Exercise details
In the records below, find every line with the word "does" and copy it.

Source records
##############################
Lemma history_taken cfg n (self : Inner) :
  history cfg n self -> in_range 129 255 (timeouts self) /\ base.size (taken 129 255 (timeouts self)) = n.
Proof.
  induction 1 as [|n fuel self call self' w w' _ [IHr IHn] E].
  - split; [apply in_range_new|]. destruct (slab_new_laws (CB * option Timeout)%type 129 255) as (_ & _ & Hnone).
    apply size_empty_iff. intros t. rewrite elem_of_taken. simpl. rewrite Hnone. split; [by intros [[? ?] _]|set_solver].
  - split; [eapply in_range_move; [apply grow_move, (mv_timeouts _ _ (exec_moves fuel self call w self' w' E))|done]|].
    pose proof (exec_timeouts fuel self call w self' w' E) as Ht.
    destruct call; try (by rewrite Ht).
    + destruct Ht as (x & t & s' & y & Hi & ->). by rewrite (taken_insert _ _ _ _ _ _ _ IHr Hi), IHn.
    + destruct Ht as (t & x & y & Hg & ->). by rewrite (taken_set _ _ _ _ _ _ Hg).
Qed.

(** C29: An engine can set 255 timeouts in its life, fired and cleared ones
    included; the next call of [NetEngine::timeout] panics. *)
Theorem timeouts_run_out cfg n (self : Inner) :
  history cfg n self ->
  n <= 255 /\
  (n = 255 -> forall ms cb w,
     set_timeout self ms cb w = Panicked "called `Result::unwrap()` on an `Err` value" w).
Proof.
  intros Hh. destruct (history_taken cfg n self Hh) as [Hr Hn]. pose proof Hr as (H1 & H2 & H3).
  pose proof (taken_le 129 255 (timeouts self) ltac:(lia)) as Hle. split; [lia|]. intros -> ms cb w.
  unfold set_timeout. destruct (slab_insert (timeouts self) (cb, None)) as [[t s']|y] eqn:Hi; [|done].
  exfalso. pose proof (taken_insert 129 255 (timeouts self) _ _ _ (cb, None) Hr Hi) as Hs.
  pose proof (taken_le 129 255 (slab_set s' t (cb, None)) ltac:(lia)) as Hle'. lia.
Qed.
##############################
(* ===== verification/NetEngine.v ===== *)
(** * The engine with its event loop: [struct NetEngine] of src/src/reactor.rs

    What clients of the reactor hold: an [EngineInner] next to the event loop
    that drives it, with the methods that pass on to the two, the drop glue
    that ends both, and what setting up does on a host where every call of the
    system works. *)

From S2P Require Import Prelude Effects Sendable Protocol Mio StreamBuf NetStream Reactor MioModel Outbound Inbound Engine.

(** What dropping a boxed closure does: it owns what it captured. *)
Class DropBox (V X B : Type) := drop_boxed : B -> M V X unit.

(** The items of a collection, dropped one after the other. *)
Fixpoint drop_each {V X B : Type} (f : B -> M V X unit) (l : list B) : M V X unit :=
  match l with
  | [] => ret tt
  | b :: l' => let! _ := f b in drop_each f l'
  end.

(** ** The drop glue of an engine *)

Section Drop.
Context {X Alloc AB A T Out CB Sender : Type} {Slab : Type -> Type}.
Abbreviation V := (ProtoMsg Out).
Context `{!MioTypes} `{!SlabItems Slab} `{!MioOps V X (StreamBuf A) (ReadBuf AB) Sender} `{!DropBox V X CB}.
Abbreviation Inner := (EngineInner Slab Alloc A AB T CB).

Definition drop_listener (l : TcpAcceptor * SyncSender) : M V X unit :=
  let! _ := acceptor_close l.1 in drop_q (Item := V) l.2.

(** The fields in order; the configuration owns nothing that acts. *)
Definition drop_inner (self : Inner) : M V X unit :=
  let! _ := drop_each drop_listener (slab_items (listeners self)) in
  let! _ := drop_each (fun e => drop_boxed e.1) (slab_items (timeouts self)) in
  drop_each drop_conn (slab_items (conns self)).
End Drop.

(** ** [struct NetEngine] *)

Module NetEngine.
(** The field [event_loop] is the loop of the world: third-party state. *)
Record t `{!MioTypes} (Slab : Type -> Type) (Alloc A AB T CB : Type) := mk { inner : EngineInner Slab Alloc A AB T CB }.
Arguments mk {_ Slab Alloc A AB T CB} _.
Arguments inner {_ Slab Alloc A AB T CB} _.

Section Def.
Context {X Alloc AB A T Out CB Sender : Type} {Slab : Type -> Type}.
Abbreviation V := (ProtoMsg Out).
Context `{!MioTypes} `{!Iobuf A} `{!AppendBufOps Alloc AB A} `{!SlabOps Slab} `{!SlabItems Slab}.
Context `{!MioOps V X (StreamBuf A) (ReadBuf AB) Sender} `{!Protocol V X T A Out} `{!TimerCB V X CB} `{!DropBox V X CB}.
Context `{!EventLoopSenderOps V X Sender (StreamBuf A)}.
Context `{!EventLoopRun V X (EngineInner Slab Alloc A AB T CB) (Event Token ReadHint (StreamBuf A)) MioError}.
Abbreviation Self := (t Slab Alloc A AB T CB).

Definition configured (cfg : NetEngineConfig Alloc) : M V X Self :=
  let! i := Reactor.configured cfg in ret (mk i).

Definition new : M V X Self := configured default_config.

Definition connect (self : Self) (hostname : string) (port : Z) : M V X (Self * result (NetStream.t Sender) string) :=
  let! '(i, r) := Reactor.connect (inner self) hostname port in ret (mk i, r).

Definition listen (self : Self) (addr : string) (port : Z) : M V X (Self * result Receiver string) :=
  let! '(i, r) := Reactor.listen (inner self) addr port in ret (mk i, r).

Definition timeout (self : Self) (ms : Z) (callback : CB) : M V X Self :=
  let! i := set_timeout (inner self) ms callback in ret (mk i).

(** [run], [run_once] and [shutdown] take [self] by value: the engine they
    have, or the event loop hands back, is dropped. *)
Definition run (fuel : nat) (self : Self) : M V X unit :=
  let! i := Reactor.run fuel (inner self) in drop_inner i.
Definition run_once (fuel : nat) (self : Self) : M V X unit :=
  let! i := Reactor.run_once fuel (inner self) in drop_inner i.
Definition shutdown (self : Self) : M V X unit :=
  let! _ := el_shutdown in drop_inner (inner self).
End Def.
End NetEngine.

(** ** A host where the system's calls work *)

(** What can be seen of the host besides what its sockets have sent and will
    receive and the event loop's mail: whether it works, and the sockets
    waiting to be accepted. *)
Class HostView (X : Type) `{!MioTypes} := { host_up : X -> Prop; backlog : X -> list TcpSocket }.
##############################
Answer box
    that ends both, and what setting up does on a host where every call of the
(** What dropping a boxed closure does: it owns what it captured. *)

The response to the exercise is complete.